Myślę że dziś, bardziej nawet niż w roku 2003, prawdziwe jest stwierdzenie, że żeglować może... każdy. Jakie ów "każdy" posiada cechy charakteru - ma, poza sytuacjami ekstremalnymi, znaczenie marginalne.
Uważam jednak, że warto się zastanowić, dlaczego zdecydowanie nie każdy chce żeglować, więcej - dlaczego tak wiele osób kończy swoją przygodę z żeglowaniem po jednym czy kilku ledwie epizodach? Moim zdaniem świadczy o istnieniu cech osobowości czy też charakteru, które ku żeglowaniu skłaniają i - zwrotnie - są w trakcie uprawiania żeglarstwa rozwijane czy też...hmmm... pielęgnowane.

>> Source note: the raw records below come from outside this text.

(** * PVI introspection of ophyd-async devices

    A shallow embedding of [src/ophyd_async/epics/pvi/pvi.py]: the name
    parser, the type resolver, the signal factory table, the recursive
    walk of the remote PVI tables, the verification against the declared
    annotations, the attachment of the discovered devices and the
    simulated construction.

    Conventions of the embedding.
    - A Python [str] is a [string]; its characters are the code points
      below 256, among which the regular expression class [\d] holds the
      ten ASCII digits only.
    - A Python [dict] whose iteration order the code relies on is an
      association list kept in insertion order ([dict_set] replaces a
      value in place, as Python does); a [frozenset] is a [gset].
    - A raised exception is a value of [Exn]; a function that can raise
      returns an [Outcome].  Recursion that follows remote tables or class
      annotations is bounded by a fuel argument and [OutOfFuel] stands for
      a call that is still running when the bound is reached.
    - Objects mutated in place are threaded explicitly: a function that
      mutates its argument returns the new state of that argument. *)

From stdpp Require Import base option list strings gmap.
From Stdlib Require Import ZArith Lia Ascii String.

Open Scope string_scope.
Open Scope Z_scope.
Open Scope list_scope.

Set Warnings "-register-all".

(** ** Python values used by the module *)

(** The class of a type-hint object, as [type(hint)] computes it. *)
Inductive MetaType : Type :=
| type_type
| GenericAlias_type
| UnionGenericAlias_type.

(** The exceptions that can leave the functions of the module. *)
Inductive Exn : Type :=
| AssertionError
| IndexError
| TypeError (what : string)
| KeyError_name (key : string)
| KeyError_access (key : gset string)
| RuntimeError_not_pvi_table
| RuntimeError_not_provided (sub_name : string) (hint_class : MetaType)
| TransportError (what : string).

Inductive Outcome (A : Type) : Type :=
| Ok (a : A)
| Raise (e : Exn)
| OutOfFuel.

Arguments Ok {A} a.
Arguments Raise {A} e.
Arguments OutOfFuel {A}.

Global Instance outcome_ret : MRet Outcome := fun A a => Ok a.

Global Instance outcome_bind : MBind Outcome := fun A B k m =>
  match m with
  | Ok a => k a
  | Raise e => Raise e
  | OutOfFuel => OutOfFuel
  end.

(** A call into a library either raises or returns. *)
Definition returned {A : Type} (r : Exn + A) : Outcome A :=
  match r with
  | inl e => Raise e
  | inr a => Ok a
  end.

(** ** Ordered dictionaries *)

Section Dict.
Context {K V : Type} `{EqDecision K}.

(** [d.get(k)] *)
Fixpoint dict_get (k : K) (d : list (K * V)) : option V :=
  match d with
  | [] => None
  | (k', v) :: d' => if decide (k = k') then Some v else dict_get k d'
  end.

(** [d[k] = v]: an existing key keeps its position, a new key goes last. *)
Fixpoint dict_set (k : K) (v : V) (d : list (K * V)) : list (K * V) :=
  match d with
  | [] => [(k, v)]
  | (k', v') :: d' =>
      if decide (k = k') then (k, v) :: d' else (k', v') :: dict_set k v d'
  end.

Definition dict_keys (d : list (K * V)) : list K := d.*1.

End Dict.

(** ** The name parser: [_strip_number_from_string] *)

Definition is_digit (c : ascii) : bool :=
  ((48 <=? nat_of_ascii c) && (nat_of_ascii c <=? 57))%nat.

Definition is_newline (c : ascii) : bool := Ascii.eqb c "010"%char.

(** [$] without [re.MULTILINE]: the end of the string, or the position just
    before a line feed that is the last character. *)
Definition at_dollar (s : string) : bool :=
  match s with
  | EmptyString => true
  | String c EmptyString => is_newline c
  | String _ (String _ _) => false
  end.

(** The second group of the pattern and the anchor, a greedy run of [\d]
    followed by [$], tried at the head of [s]: the star takes a digit and
    goes on; when the rest cannot match, the star stops here and [$] is
    tried.  The result is the text of the group. *)
Fixpoint match_digits_dollar (s : string) : option string :=
  match s with
  | EmptyString => Some EmptyString
  | String c s' =>
      if is_digit c then
        match match_digits_dollar s' with
        | Some ds => Some (String c ds)
        | None => if at_dollar s then Some EmptyString else None
        end
      else if at_dollar s then Some EmptyString else None
  end.

(** [re.match] of the pattern of line 37, a lazy run of [.] followed by
    the second group and the anchor: the lazy group first tries to be
    empty, and is extended by one character, which cannot be a line feed,
    each time the rest of the pattern fails.  The result is the pair of
    groups, [None] when there is no match. *)
Fixpoint re_match (s : string) : option (string * string) :=
  match match_digits_dollar s with
  | Some ds => Some (EmptyString, ds)
  | None =>
      match s with
      | EmptyString => None
      | String c s' =>
          if is_newline c then None
          else match re_match s' with
               | Some (g1, g2) => Some (String c g1, g2)
               | None => None
               end
      end
  end.

Definition digit_value (c : ascii) : Z := Z.of_nat (nat_of_ascii c) - 48.

(** [int(number)] on a run of ASCII digits. *)
Fixpoint int_of_digits (acc : Z) (s : string) : Z :=
  match s with
  | EmptyString => acc
  | String c s' => int_of_digits (10 * acc + digit_value c) s'
  end.

Definition _strip_number_from_string (s : string) : Outcome (string * option Z) :=
  match re_match s with
  | None => Raise AssertionError
  | Some (name, group2) =>
      let number := if decide (group2 = EmptyString) then None else Some group2 in
      Ok (name, int_of_digits 0 <$> number)
  end.


(** ** Type hints

    A type hint is a class, a subscripted generic [origin[args]] or a
    [typing.Union]; [Optional[X]] is [Union[X, None]].  A class is known
    by its name and by whether it derives from [Signal]. *)

Record PyClass : Type := mkClass { cls_name : string; cls_is_signal : bool }.

Global Instance PyClass_eq_dec : EqDecision PyClass.
Proof. solve_decision. Defined.

Inductive PyType : Type :=
| TClass (c : PyClass)
| TAlias (origin : PyClass) (args : list PyType)
| TUnion (args : list PyType).

Definition NoneType : PyClass := mkClass "NoneType" false.
Definition Device : PyClass := mkClass "Device" false.
Definition DeviceVector : PyClass := mkClass "DeviceVector" false.
Definition Signal : PyClass := mkClass "Signal" true.
Definition SignalR : PyClass := mkClass "SignalR" true.
Definition SignalW : PyClass := mkClass "SignalW" true.
Definition SignalRW : PyClass := mkClass "SignalRW" true.
Definition SignalX : PyClass := mkClass "SignalX" true.

(** [Optional[t]] as the [typing] module builds it. *)
Definition TOptional (t : PyType) : PyType := TUnion [t; TClass NoneType].

(** What [typing.get_origin] can be compared with: the special forms
    [Union] and [Optional], and classes. *)
Inductive TypingObject : Type :=
| typing_Union
| typing_Optional
| class_object (c : PyClass).

Global Instance TypingObject_eq_dec : EqDecision TypingObject.
Proof. solve_decision. Defined.

Definition get_origin (t : PyType) : option TypingObject :=
  match t with
  | TClass _ => None
  | TAlias origin _ => Some (class_object origin)
  | TUnion _ => Some typing_Union
  end.

Definition get_args (t : PyType) : list PyType :=
  match t with
  | TClass _ => []
  | TAlias _ args => args
  | TUnion args => args
  end.

Definition isclass (t : PyType) : bool :=
  match t with TClass _ => true | _ => false end.

Definition must_be_a_class : Exn := TypeError "issubclass() arg 1 must be a class".

(** [issubclass(origin, Signal)] for a value of [get_origin]. *)
Definition issubclass_Signal_origin (origin : TypingObject) : Outcome bool :=
  match origin with
  | class_object c => Ok (cls_is_signal c)
  | typing_Union | typing_Optional => Raise must_be_a_class
  end.

(** [issubclass(t, Signal)] for a type hint. *)
Definition issubclass_Signal (t : PyType) : Outcome bool :=
  match t with
  | TClass c => Ok (cls_is_signal c)
  | TAlias _ _ | TUnion _ => Raise must_be_a_class
  end.

(** [type(hint)] *)
Definition type_of_hint (t : PyType) : MetaType :=
  match t with
  | TClass _ => type_type
  | TAlias _ _ => GenericAlias_type
  | TUnion _ => UnionGenericAlias_type
  end.

Definition is_NoneType (t : PyType) : bool :=
  match t with
  | TClass c => bool_decide (c = NoneType)
  | _ => false
  end.

(** Lines 47-53. *)
Definition _strip_union (field : PyType) : PyType :=
  if decide (get_origin field = Some typing_Union) then
    match List.find (fun arg => negb (is_NoneType arg)) (get_args field) with
    | Some arg => arg
    | None => field
    end
  else field.

(** Lines 56-59. *)
Definition _strip_device_vector (field : PyType) : Outcome (bool * PyType) :=
  if decide (get_origin field = Some (class_object DeviceVector)) then
    match get_args field with
    | arg :: _ => Ok (true, arg)
    | [] => Raise IndexError
    end
  else Ok (false, field).

(** The test of lines 121-123: the left operand of [or] is the origin when
    that is [None], else [issubclass(origin, Signal)]; the right operand is
    evaluated when the left one is false. *)
Definition is_signal_type (device_type : PyType) : Outcome bool :=
  left ← match get_origin device_type with
         | Some origin => issubclass_Signal_origin origin
         | None => Ok false
         end;
  if left : bool then Ok true
  else if isclass device_type then issubclass_Signal device_type
  else Ok false.

(** Lines 111-145.  The result is
    [(is_device_vector, is_signal, signal_dtype, device_type)]. *)
Definition _parse_type (is_pvi_table : bool) (number_suffix : option Z)
    (common_device_type : option PyType)
  : Outcome (bool * bool * option PyType * PyType) :=
  match common_device_type with
  | Some declared =>
      let device_type := _strip_union declared in
      '(is_device_vector, device_type) ← _strip_device_vector device_type;
      is_signal ← is_signal_type device_type;
      if is_signal : bool then
        match get_args device_type with
        | arg :: _ => Ok (is_device_vector, true, Some arg, device_type)
        | [] => Raise IndexError
        end
      else Ok (is_device_vector, false, None, device_type)
  | None =>
      if is_pvi_table then
        Ok (bool_decide (number_suffix <> None), false, None, TClass Device)
      else
        Ok (false, true, None, TClass Signal)
  end.

(** ** Objects

    An object is recorded by the call that made it, the attributes that
    [setattr] gave it, in the order of its [__dict__], and, for a
    [DeviceVector], which is a [dict], its items.  The constructors of
    devices and signals are outside the module: a call to one of them is
    recorded, not interpreted.  The [parent] link that the module sets on
    every object it attaches (lines 182, 198, 264 and 270) always points at
    the object it is attached to, so it is the tree itself. *)

Inductive Maker : Type :=
| epics_signal_rw (datatype : option PyType) (read_pv write_pv : string)
| epics_signal_r (datatype : option PyType) (read_pv : string)
| epics_signal_w (datatype : option PyType) (write_pv : string)
| epics_signal_x (write_pv : string)
| with_SimSignalBackend (cls : PyType) (datatype : option PyType) (source : string)
| no_arguments (cls : PyType).

Inductive PyObject : Type :=
  mkObject (made_by : Maker) (attrs : list (string * PyObject))
           (items : list (Z * PyObject)).

Definition made_by (o : PyObject) : Maker :=
  match o with mkObject m _ _ => m end.
Definition attrs (o : PyObject) : list (string * PyObject) :=
  match o with mkObject _ a _ => a end.
Definition items (o : PyObject) : list (Z * PyObject) :=
  match o with mkObject _ _ i => i end.

(** [setattr(o, name, value)] *)
Definition setattr (o : PyObject) (name : string) (value : PyObject) : PyObject :=
  mkObject (made_by o) (dict_set name value (attrs o)) (items o).

(** [o[key] = value] *)
Definition setitem (o : PyObject) (key : Z) (value : PyObject) : PyObject :=
  mkObject (made_by o) (attrs o) (dict_set key value (items o)).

Autor:  Colonel [ 31 mar 2016, o 07:41 ]
Tytuł:  Re: Ludek Maczka i Jego widzenie zeglarstwa

Zbieraj napisał(a):
gwoli ścisłości

Pisząc w pośpiechu wyraziłem się nieprecyzyjnie.
Zmierzałem do tego, iż był to okres, kiedy działacze żeglarscy zaczęli dążyć do wyzwolenia się ze stalinowskiej organizacji żeglarstwa, takie dyskusje, powszechne wtedy nie tylko oficjalnie ale i w gronach towarzyskich czy wręcz rodzinnych, budowały "uzasadnienie" dla uwolnienia żeglarstwa w takim zakresie, jak to było ww komuniźmie możliwe.
Zresztą cała Polska była wtedy jakoś tam rozdyskutowana. Październik to nie był ani 28 czerwca w Poznaniu, ani 20 października w Warszawie, to był proces trwający około dwóch lat. osobiście symbolicznie wiązałbym początek z początkiem "Po prostu" w wersji Lasoty (1955), i koniec z zamknięciem pisma w 1957 przez Gomułkę.
(Tak przy okazji Gomułka miał zwyczaj osobiście oglądać kontrolnie filmy przed dopuszczeniem ich na ekrany. Także ten zwyczaj powrócił w ostatnim czasie.)